In their latest quarterly report on the Generic Design Assessment (GDA) of new nuclear reactor designs, the UK’s Office for Nuclear Regulation (ONR), Environment Agency, and Natural Resources Wales, offer updates on their GDA of the Westinghouse AP1000 and Hitachi-GE’s UK Advanced Boiling Water Reactor (UK ABWR). The report, for November 2016 to January 2017, also considers the start of the GDA of the UK HPR1000.
There has clearly been an immense effort to move the Westinghouse project forward. NuGeneration (NuGen), a UK joint venture between Japan's Toshiba (parent company of Westinghouse) and France's Engie, plans to build two AP1000 units at Moorside, in West Cumbria. However, there is some uncertainty over this project now, given Toshiba’s current financial difficulties (see related story).
The regulators report "significant increase in pace, progress and delivery" for the AP1000 GDA, noting that Westinghouse provided 163 formal submissions representing about 20% of its total submissions for the GDA closure phase. “The ONR team has maintained pace and undertaken an extensive amount of assessment in this short period of time to enable Westinghouse to complete the GDA in March 2017,” the report says. However, it adds: "We have reported the compression of the programme for this project in earlier reports, and although Westinghouse has been able to meet its schedule, the back-end loading of work has placed considerable pressure on ONR resources…. To support this accelerated pace the level of communication and interaction between the Westinghouse and regulatory teams has also increased at all levels within the project."
ONR and Westinghouse have also provided "enhanced management attention on critical path topic areas", it adds, implementing weekly management progress with a view of enabling Westinghouse to complete the GDA successfully on time. This has "dramatically improved" the Westinghouse position and increased the likelihood of the project completing on time at the end of this month, the report says. “We have improved our delivery confidence from amber/red to amber/green as a key outcome from that review. The sheer volume of work undertaken by ONR in this period has contributed to this change in position."
However, there is still technical work outstanding on structural integrity. "This therefore remains a project risk although we are confident of a way forward. There have been other technical hurdles within the period, but for the majority of areas ONR has been able to work expediently with Westinghouse to resolve them."
As to the UK-ABWR, Hitachi-GE has now submitted over 90% of its GDA 'deliverables' and those remaining relate largely to the Pre-Construction Safety Report (PCSR), according to the report, which says this is a further indication that the project is completing the assessment phase.
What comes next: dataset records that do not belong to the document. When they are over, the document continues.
Lemma subscriptions_loop_spec h pt client_id :
  (forall p cp, p ∈ pt -> nng_pipe_cparam p = Some cp -> cv_clientid cp <> None) ->
  exists l, subscriptions_loop nng_pipe_cparam h pt client_id = Ret l /\
    forall v, v ∈ l <->
      exists p tq, p ∈ pt /\ sub_asked client_id p /\ tq ∈ dbhash_copy_topic_queue h p /\
        v = subscription_json (nng_pipe_cparam p ≫= cv_clientid) tq.
Proof.
  induction pt as [|p pt IH]; intros Hp.
  { exists []. split; [done|]. set_solver. }
  destruct IH as (l & Hr & Hv); [set_solver|]. cbn [subscriptions_loop].
  assert (Hs : exists same, (match nng_pipe_cparam p with
      | Some cp => id_matches client_id (cv_clientid cp) | None => Ret true end) = Ret same /\
      (same = true <-> sub_asked client_id p)).
  { unfold sub_asked, asked. specialize (Hp p). destruct (nng_pipe_cparam p) as [cp|]; [|by exists true].
    rewrite id_matches_ok by (apply Hp; [by left|done]). eexists. split; [done|].
    rewrite username_matches_spec. tauto. }
  destruct Hs as (same & Hs & Hask).
  rewrite Hs, Hr. cbn [ebind]. eexists. split; [done|]. intros v. rewrite elem_of_app, Hv.
  split.
  - intros [Hin|(q & tq & ? & ?)]; [|exists q, tq; split; [by right|done]].
    destruct same; [|by apply not_elem_of_nil in Hin].
    apply list_elem_of_fmap in Hin as (tq & -> & Htq). exists p, tq. split; [by left|].
    split; [by apply Hask|done].
  - intros (q & tq & [->|?]%elem_of_cons & Hsa & Htq & ->); [left|right; by exists q, tq].
    rewrite (proj2 Hask Hsa). apply list_elem_of_fmap. by exists tq.
Qed.

(** GET /subscriptions lists exactly the registered subscriptions, each
    with its client id; with a client id, those of that client, and those of
    pipes that are gone (under an empty id), whoever is asked for. *)
Lemma get_subscriptions_correct (h : hash) client_id :
  (forall p t cp, registered h p t -> nng_pipe_cparam p = Some cp -> cv_clientid cp <> None) ->
  exists l, get_subscriptions print nng_pipe_cparam h client_id =
      Ret (reply_msg print NNG_HTTP_STATUS_OK application_json
             (JObject [(str "code", JNumber SUCCEED); (str "data", JArray l)])) /\
    (forall p t, registered h p t -> sub_asked client_id p ->
       exists q, subscription_json (nng_pipe_cparam p ≫= cv_clientid) (t, q) ∈ l) /\
    (forall v, v ∈ l -> exists p t q, registered h p t /\ sub_asked client_id p /\
       v = subscription_json (nng_pipe_cparam p ≫= cv_clientid) (t, q)).
Proof using Hll.
  intros Hp.
  destruct (subscriptions_loop_spec h (dbhash_get_ptpair_all h) client_id) as (l & Hr & Hv).
  { intros p cp [t Ht]%ptpair_all_spec. by eapply Hp. }
  exists l. unfold get_subscriptions. rewrite Hr. cbn [ebind]. rewrite json_reply_ok.
  split; [done|]. split.
  - intros p t Ht Ha. destruct (proj2 (copy_topic_queue_spec h p t) Ht) as [q Hq]. exists q.
    apply Hv. exists p, (t, q). split; [apply ptpair_all_spec; by exists t|done].
  - intros v (p & [t q] & _ & Ha & Hq & ->)%Hv. exists p, t, q.
    split; [apply copy_topic_queue_spec; by exists q|done].
Qed.
End QueryProps.

(** ** Witnesses *)

#[export] Instance r_db_list : NngDbList rdb rhash := {
  dbhash_get_ptpair_all h := fst <$> elements (rh_topics h);
  dbhash_copy_topic_queue h p := (fun t => (t, 0)) <$> topics_of h p;
  dbhash_get_pipe_cnt h := Zlen (fst <$> elements (rh_topics h));
  dbtree_get_tree d f := Ret []
}.

#[export] Instance r_db_list_laws : NngDbListLaws rdb rhash.
Proof.
  constructor; cbn -[topics_of].
  - intros h p. rewrite list_elem_of_fmap. split.
    + intros ([p' t] & -> & Hin%elem_of_elements). by exists t.
    + intros [t Ht]. exists (p, t). split; [done|]. by apply elem_of_elements.
  - intros h p t. rewrite <- topics_of_spec. split.
    + intros [q (t' & [= -> _] & ?)%list_elem_of_fmap]. done.
    + intros Ht. exists 0. apply list_elem_of_fmap. by exists t.
Qed.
The regulators expect to conclude detailed technical work in the summer and move into drafting the step 4 reports that will underpin a decision on whether to grant a Design Acceptance Confirmation (DAC) and Statement of Design Acceptability (SoDA) in December.
Horizon Nuclear Power plans to deploy the UK ABWR at two sites - Wylfa Newydd, which is on the Isle of Anglesey, and Oldbury-on-Severn, in South Gloucestershire. Horizon was established in 2009 and acquired by Hitachi in November 2012.
The Environment Agency and Natural Resources Wales began a 12-week public consultation in December, which sought views on the environment agencies' preliminary conclusions following detailed assessment of the UK ABWR design, and on the environmental aspects of the design. Their consultation ended on 3 March.
"There have been no new, significant technical issues emerging in this period," the report says. "We have concluded work on the fuel export design as reported in our last progress update and progressed assessment relating to the one outstanding Regulatory Issue in Probabilistic Safety Analysis. Furthermore, we expect a significant number of Regulatory Observations (ROs) to be closed in the coming period. For these reasons, we have moved the delivery confidence for the project from amber/green to green; reflecting regulatory confidence in the likely success of the project concluding in December 2017.” The regulators do not anticipate new significant technical matters to be identified, “although we cannot preclude it”, and consider that overall the project is “stable”.
"Our final conclusion is that Hitachi-GE has made a robust case for the current design and its optioneering work is commendable. There are some residual matters around managing the risk of foreclosing future design options, which we will take forward with Hitachi-GE.”
The UK HPR1000 GDA formally started on 19 January 2017 following a UK government request. This followed work by the regulators and General Nuclear System (GNS), which is acting for China General Nuclear (CGN) and EDF, on the pre-requisites for GDA. The GDA is expected to be completed in 2021, after which UK HPR1000 reactors may be deployed at the Bradwell B site in Essex.
"The regulators confirmed to the Department for Business, Energy and Industry that GNS were in a good position to commence the GDA and there is confidence that they have the capability and capacity to complete the process in a reasonable timeframe," the report says. The regulators have "mobilised a team" and begun preparatory work for a technical workshop in China this month.
EDF and CGN have already seen the GDA process completed for the UK EPRs planned for Hinkley Point C. The reactor has received a DAC from ONR and a SoDA from the Environment Agency in December 2012. According to the report, the ONR will "realign" its regulation of new nuclear build from April, to be "technology facing rather than lifecycle based (GDA, licensing, construction)", and will provide more information on this in future updates of its work.